APL has a kind of mystique, but all it really is is a bunch of NumPy functions with a quirky DSL (of course, APL came first and heavily inspired NumPy). But we've quietly been doing the APL experiment in the background, by pressuring programmers to avoid pure Python in favor of NumPy functions for speed, and the results are in - you can indeed push the array paradigm very far. But not quite far enough to be general and efficient.

The jury is still out on whether the quirky DSL is worth anything. My suspicion is that having names for array operators is very valuable indeed, but dedicated symbols for them much less so, and cryptic ASCII digraphs are barking completely up the wrong tree.
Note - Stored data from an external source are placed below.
(** * Daily token price history: the ingestion job handler

    A shallow embedding of the worker job [handler] that appends freshly
    fetched daily prices to the [TokenDailyPriceHistoryUsd] table, and of the
    three Prisma calls it makes ([aggregate], [deleteMany], [createMany]).

    The table is a list of rows in insertion order; the unique index on
    [(token, timestamp)] is checked by [createMany], as the database does.
    The handler is given twice: as one function ([handler], an invocation
    that runs alone) and as a step machine ([step]) with one step per
    [await], so that several invocations can be interleaved on one table. *)

From Stdlib Require Import String ZArith List Bool Lia Permutation Sorted.
Import ListNotations.
Open Scope Z_scope.

(** ** Data *)

(** A JavaScript [Date]: milliseconds since the unix epoch. *)
Definition Date := Z.

(** One row of [TokenDailyPriceHistoryUsd].  The surrogate [id] column is
    never read or written by the handler and is left out. *)
Record Row := mkRow {
  row_token : string;
  row_timestamp : Date;
  row_price : Z
}.

Definition Table := list Row.

(** A row as it is handed to [createMany]: its [Date] may be the Invalid
    Date of JavaScript, [None] here. *)
Record NewRow := mkNew {
  new_token : string;
  new_timestamp : option Date;
  new_price : Z
}.

(** One element of [prices]: [timestamp] is a unix epoch in seconds;
    [price] is taken to be a whole number that the [Decimal] column holds. *)
Record PricePoint := mkPoint {
  timestamp : Z;
  price : Z
}.

(** The payload of a job, and the answer [apiCallToGetPrices] gave to it. *)
Record Job := mkJob {
  forceRefresh : bool;
  token : string;
  startTimestamp : Date;
  prices : list PricePoint
}.

(** The exceptions that can leave the handler: the [TypeError] of
    JavaScript, and what Prisma raises on a [createMany]: the unique
    constraint violation (P2002), a value too long for its column (P2000),
    and an argument that holds an Invalid Date. *)
Inductive Error :=
| TypeError
| UniqueConstraintViolation
| ValueTooLong
| InvalidDate.

(** How an invocation ends: the early [return] of step 3, the end of the
    body with both counts, or an exception. *)
Inductive Outcome :=
| Returned
| Completed (deletedCount createdCount : nat)
| Threw (e : Error).

(** ** The table operations *)

Definition of_token (tok : string) (r : Row) : bool :=
  String.eqb (row_token r) tok.

Definition rows_of (tok : string) (t : Table) : Table :=
  filter (of_token tok) t.

Definition dates_of (tok : string) (t : Table) : list Date :=
  map row_timestamp (rows_of tok t).

Fixpoint max_date (ds : list Date) : option Date :=
  match ds with
  | [] => None
  | d :: rest =>
      match max_date rest with
      | None => Some d
      | Some m => Some (Z.max d m)
      end
  end.

(** [aggregate({ _max: { timestamp: true }, where: { token } })]:
    [None] is the [null] Prisma returns when no row matches. *)
Definition aggregate_max (tok : string) (t : Table) : option Date :=
  max_date (dates_of tok t).

(** [deleteMany({ where: { token } })]: the table left and the count. *)
Definition deleteMany (tok : string) (t : Table) : Table * nat :=
  (filter (fun r => negb (of_token tok r)) t, length (rows_of tok t)).

Definition same_key (a b : Row) : bool :=
  String.eqb (row_token a) (row_token b) && (row_timestamp a =? row_timestamp b).

Definition has_key (r : Row) (t : Table) : bool :=
  existsb (same_key r) t.
(** * Page Objects over a browser-automation engine

    A shallow embedding of the Cypress test suite of this repository:
    the three Page Objects ([LoginPage], [InventoryPage], [CartPage]),
    the Custom Commands of [cypress/support/commands.js] and the two
    Test Specs.

    JavaScript code that talks to Cypress does two things: it runs
    synchronously (allocating objects, reading names, possibly throwing)
    and it _enqueues_ engine commands that the engine runs afterwards.
    Both are kept apart here:
    - a method is a computation in the monad [M]: it threads the [Store]
      (object heap, command registry and failure listeners), may [Throw]
      a JavaScript error and emits the list of engine commands ([Op]) it
      enqueued; what it did to the store and what it enqueued before it
      threw stays done;
    - the engine ([run]) then executes the emitted commands against a
      [Page], stopping at the first failure; the failure of a test goes
      through the listeners registered for the ['fail'] event. *)

Set Warnings "-register-all".
From Stdlib Require Import ZArith DecimalString DecimalZ DecimalPos.
From stdpp Require Import base strings list gmap.

Local Open Scope string_scope.
Local Open Scope list_scope.
Local Open Scope Z_scope.
Local Open Scope nat_scope.
Local Open Scope stdpp_scope.

(** ** JavaScript values *)

(** The values the methods receive as arguments: [undefined] (also what
    an omitted argument is), [null], booleans, integer-valued numbers,
    strings and arrays. Up to [2^53] in absolute value every integer is
    a number; beyond, only some are, and a literal denotes the nearest
    one, which is what is printed (see [number_text]). Numbers are
    compared as integers: the code compares them with 0 and with the
    length of a list of elements only. *)
Inductive JSValue :=
| JUndefined
| JNull
| JBool (b : bool)
| JNum (n : Z)
| JStr (s : string)
| JArr (l : list JSValue).
(** * Rollkit block header ([types/header.go]): model and verified properties

    The Go package [types] defines the rollup block header, its accessors,
    the structural check [ValidateBasic], the trust check [Verify] and the
    encoder [MakeCometBFTVote].  Every method has a pointer receiver
    ([h *Header]), so the model threads a store of header objects through
    a small state-and-panic monad: a receiver is [nil] or an address in the
    store, reading a field of [nil] panics, and each method returns the
    store it leaves behind.

    Layout: the Go values the file relies on, the store monad, the data
    model and the methods, the definitions used to state the properties,
    and then the lemmas and theorems. *)

From Stdlib Require Import ZArith NArith Lia List String Ascii.
From Stdlib Require Import Strings.Byte.
From stdpp Require Import base option gmap strings.

Local Open Scope Z_scope.

(** ** Go values used by the file *)

(** Conversion of an integer to Go's [int64]: the low 64 bits, read as a
    two's-complement number. *)
Definition int64 (x : Z) : Z := (x + 2 ^ 63) mod 2 ^ 64 - 2 ^ 63.

(** Range of a Go [uint64]. *)
Definition uint64_ok (x : Z) : Prop := 0 <= x < 2 ^ 64.

(** Package [bytes] of the Go standard library. *)
Module bytes.

(** [func Equal(a, b []byte) bool]: same length and same bytes; a nil
    slice and an empty slice are equal. *)
Fixpoint Equal (a b : list byte) : bool :=
  match a, b with
  | [], [] => true
  | x :: a', y :: b' => Byte.eqb x y && Equal a' b'
  | _, _ => false
  end.

End bytes.

(** Package [fmt] of the Go standard library, as far as the error text of
    [Verify] needs it. *)
Module fmt.

Definition udigits : string := "0123456789ABCDEF".

Definition digit (n : N) : ascii :=
  match String.get (N.to_nat n) udigits with
  | Some c => c
  | None => "?"%char
  end.

(** The verb [%X] on a byte slice: for each byte [c] the two characters
    [udigits[c>>4]] and [udigits[c&0xF]], nothing in between. *)
Fixpoint X (bs : list byte) : string :=
  match bs with
  | [] => EmptyString
  | c :: rest =>
      String (digit (N.shiftr (Byte.to_N c) 4))
        (String (digit (N.land (Byte.to_N c) 15)) (X rest))
  end.

End fmt.

(** Package [time] of the Go standard library.  A [Time] is kept as the
    instant it denotes (whole seconds since the Unix epoch and nanoseconds
    within the second) together with its location, which only matters for
    printing. *)
Module time.

Inductive Location := Local | UTC.

Record Time := { sec : Z; nsec : Z; loc : Location }.

(** [func Unix(sec int64, nsec int64) Time]: Go's division truncates
    towards zero ([Z.quot]); the result is in the local location. *)
Definition Unix (sec nsec : Z) : Time :=
  let '(s, n) :=
    if (nsec <? 0) || (nsec >=? 10 ^ 9) then
      let n := nsec ÷ 10 ^ 9 in
      let sec := int64 (sec + n) in
      let nsec := nsec - n * 10 ^ 9 in
      if nsec <? 0 then (int64 (sec - 1), nsec + 10 ^ 9) else (sec, nsec)
    else (sec, nsec) in
  {| sec := s; nsec := n; loc := Local |}.

(** Nanoseconds between the Unix epoch and the instant of [t]. *)
Definition UnixNano (t : Time) : Z := sec t * 10 ^ 9 + nsec t.

End time.

(** The vote record of the consensus engine's protobuf package. *)
Module cmtproto.

Inductive SignedMsgType :=
  UnknownType | PrevoteType | PrecommitType | ProposalType.

Module PartSetHeader.
Record t := { Total : Z; Hash : list byte }.
(** The composite literal [PartSetHeader{}]. *)
Definition zero : t := {| Total := 0; Hash := [] |}.
End PartSetHeader.

Module BlockID.
Record t := { Hash : list byte; PartSetHeader : PartSetHeader.t }.
End BlockID.

(** The fields that [MakeCometBFTVote] sets; the fields of the library's
    struct that the literal leaves out keep Go's zero value. *)
Module Vote.
Record t := {
  Type_ : SignedMsgType;
  Height : Z;
  Round : Z;
  BlockID : BlockID.t;
  Timestamp : time.Time;
  ValidatorAddress : list byte;
  ValidatorIndex : Z
}.
End Vote.

End cmtproto.

(** ** The store and the monad of pointer-receiver methods *)

Module Go.

Definition loc := positive.

(** A pointer is [nil] or the address of an object. *)
Definition ptr := option loc.
Definition nil : ptr := None.

Inductive outcome (A : Type) : Type :=
| Ret (a : A)
| Panic.
Arguments Ret {A} a.
Arguments Panic {A}.

Section Store.
Context {Obj : Type}.

Definition M (A : Type) : Type := gmap loc Obj -> outcome A * gmap loc Obj.

Definition ret {A} (a : A) : M A := fun s => (Ret a, s).

Definition bind {A B} (m : M A) (k : A -> M B) : M B :=
  fun s =>
    match m s with
    | (Ret a, s') => k a s'
    | (Panic, s') => (Panic, s')
    end.

(** Reading through a pointer: a nil pointer dereference panics. *)
Definition load (p : ptr) : M Obj :=
  fun s =>
    match p with
    | None => (Panic, s)
    | Some l =>
        match s !! l with
        | Some o => (Ret o, s)
        | None => (Panic, s)
        end
    end.

(** [new(T)]: a fresh address holding the zero value. *)
Definition new (zero : Obj) : M ptr :=
  fun s => let l := fresh (dom s) in (Ret (Some l), <[l := zero]> s).

End Store.

Module Notations.
Notation "'let*' x ':=' m 'in' k" := (bind m (fun x => k))
  (at level 10, x name, m at level 100, k at level 200).
End Notations.

End Go.

Import Go.Notations.

(** ** The data model of [types/header.go] *)

(** [type Hash = header.Hash], a byte slice. *)
Definition Hash := list byte.

(** Modelled from the spec: the type [Version] is declared in another file
    of the package; the spec describes it as the block/app version pair. *)
Module Version.
Record t := { Block : Z; App : Z }.
End Version.

(** [BaseHeader]: height and Unix nanotime are [uint64]. *)
Module BaseHeader.
Record t := { Height : Z; Time : Z; ChainID : string }.
End BaseHeader.

(** Go's [error] results of this file: the package's sentinel
    [ErrNoProposerAddress] and [*header.VerifyError], kept with the text of
    its [Reason]. *)
Inductive error :=
| ErrNoProposerAddress
| VerifyError (Reason : string).

Module Header.

Record t := {
  BaseHeader : BaseHeader.t;
  Version : Version.t;
  LastHeaderHash : Hash;
  LastCommitHash : Hash;
  DataHash : Hash;
  ConsensusHash : Hash;
  AppHash : Hash;
  ValidatorHash : Hash;
  LastResultsHash : Hash;
  ProposerAddress : list byte
}.
(** C7: the knowledge blob is the blocks of the priority files that are
    read, in the order of the priority list, followed by the blocks of the
    pattern files that are read, in the order the glob lists them, all
    joined with the separator; the loader returns it on every filesystem. *)
Theorem knowledge_blob_order (fs : filesystem) (w : world) :
  fst (load_ai_dev_kit_knowledge fs w)
  = Ok (join knowledge_separator
             (map (priority_block fs)
                  (filter (priority_readable fs) priority_files)
                ++ map (pattern_block fs)
                       (filter (readable fs) (glob_md fs patterns_dir)))).
Proof. now rewrite load_ai_dev_kit_knowledge_eq. Qed.

Lemma filter_none {A} (c : A -> bool) (xs : list A) :
  (forall x, In x xs -> c x = false) -> filter c xs = [].
Proof.
  induction xs as [|x xs IH]; intros H; simpl; [reflexivity|].
  rewrite (H x (or_introl eq_refl)). apply IH. intros y Hy. apply H. now right.
Qed.

Lemma flat_map_none {A B} (g : A -> list B) (xs : list A) :
  (forall x, In x xs -> g x = []) -> flat_map g xs = [].
Proof.
  induction xs as [|x xs IH]; intros H; simpl; [reflexivity|].
  rewrite (H x (or_introl eq_refl)). apply IH. intros y Hy. apply H. now right.
Qed.

(** C8: when no priority file exists and the glob matches nothing, the
    knowledge loader returns the empty string and prints nothing, and the
    system prompt of the empty blob carries the fallback sentence between
    the two fixed parts of the template. *)
Theorem no_knowledge_sources (fs : filesystem) (w : world) :
  (forall rel_path, In rel_path priority_files ->
     fs (os.path_join ai_dev_kit_path rel_path) = None) ->
  glob_md fs patterns_dir = [] ->
  load_ai_dev_kit_knowledge fs w = (Ok [], w)
  /\ system_prompt_of []
     = system_prompt_head ++ knowledge_fallback ++ system_prompt_tail.
Proof.
  intros Hprio Hglob. split; [|reflexivity].
  rewrite load_ai_dev_kit_knowledge_eq, Hglob.
  rewrite filter_none, flat_map_none; simpl.
  - now rewrite logged_nil.
  - intros rel Hin. unfold priority_warning. now rewrite (Hprio rel Hin).
  - intros rel Hin. unfold priority_readable, readable.
    now rewrite (Hprio rel Hin).
Qed.

Lemma no_knowledge_sources_witness :
  load_ai_dev_kit_knowledge (fs_of []) w0 = (Ok [], w0)
  /\ system_prompt_of []
     = system_prompt_head ++ knowledge_fallback ++ system_prompt_tail.
Proof.
  apply (no_knowledge_sources (fs_of []) w0).
  - intros rel_path _. reflexivity.
  - reflexivity.
Defined.

(** ** The diff loader *)

Lemma load_pr_diff_eq (fs : filesystem) (w : world) :
  load_pr_diff fs w
  = match fs diff_file with
    | None => (Ok [], w)
    | Some (File content) => (Ok content, w)
    | Some _ =>
        (Raise (Exception match read_error fs diff_file with
                          | Some err => err
                          | None => []
                          end), w)
    end.
Proof.
  unfold load_pr_diff, os.path_exists, read_text, read_error, ret, raise.
  now destruct (fs diff_file) as [[c|err|es]|].
Qed.

(** ** The changed-file loader *)

Section ChangedFileLoader.

Variable fs : filesystem.

Lemma load_changed_file_eq filepath acc w :
  load_changed_file fs filepath acc w
  = (Ok (acc ++ changed_file_part fs filepath),
     logged w (changed_file_warning fs filepath)).
Proof.
  unfold load_changed_file, changed_file_part, changed_file_warning,
    changed_file_block, contributes, readable, content_of, read_error,
    os.path_exists, try_except, read_text, bind, ret, raise.
  destruct (game_file filepath); simpl andb;
    [destruct (fs filepath) as [[c|err|es]|]|];
    rewrite ?print_logged, ?app_nil_r, ?logged_nil; reflexivity.
Qed.

(** Dropping the blank lines and trimming the others, in either order. *)
Lemma files_listed (ls : list str) :
  map strip (filter (fun line => truthy (strip line)) ls)
  = filter truthy (map strip ls).
Proof.
  induction ls as [|l ls IH]; simpl; [reflexivity|].
  destruct (truthy (strip l)); simpl; now rewrite IH.
Qed.

Lemma load_changed_files_content_missing w :
  fs files_list = None -> load_changed_files_content fs w = (Ok [], w).
Proof.
  intros H. unfold load_changed_files_content, os.path_exists.
  now rewrite H.
Qed.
But if you really want the weird syntax - well, it's not exactly a difficult language to parse, and Unicode is a thing now. If the notation is worthwhile, there's no real reason why any language couldn't have APL built-in as a DSL, just like regex.




Rank polymorphism is genuinely important and useful and a lot of languages are missing it.

Cryptic symbols, I agree, less so. If your language doesn't arbitrarily restrict identifiers then you can just define the APL operators as functions and write code that looks like APL - I tried doing this in Scala once, and it worked ok. But it's hard enough to convince people to take the time to learn what "map" or "filter" or "<* " does, never mind anything further in that direction.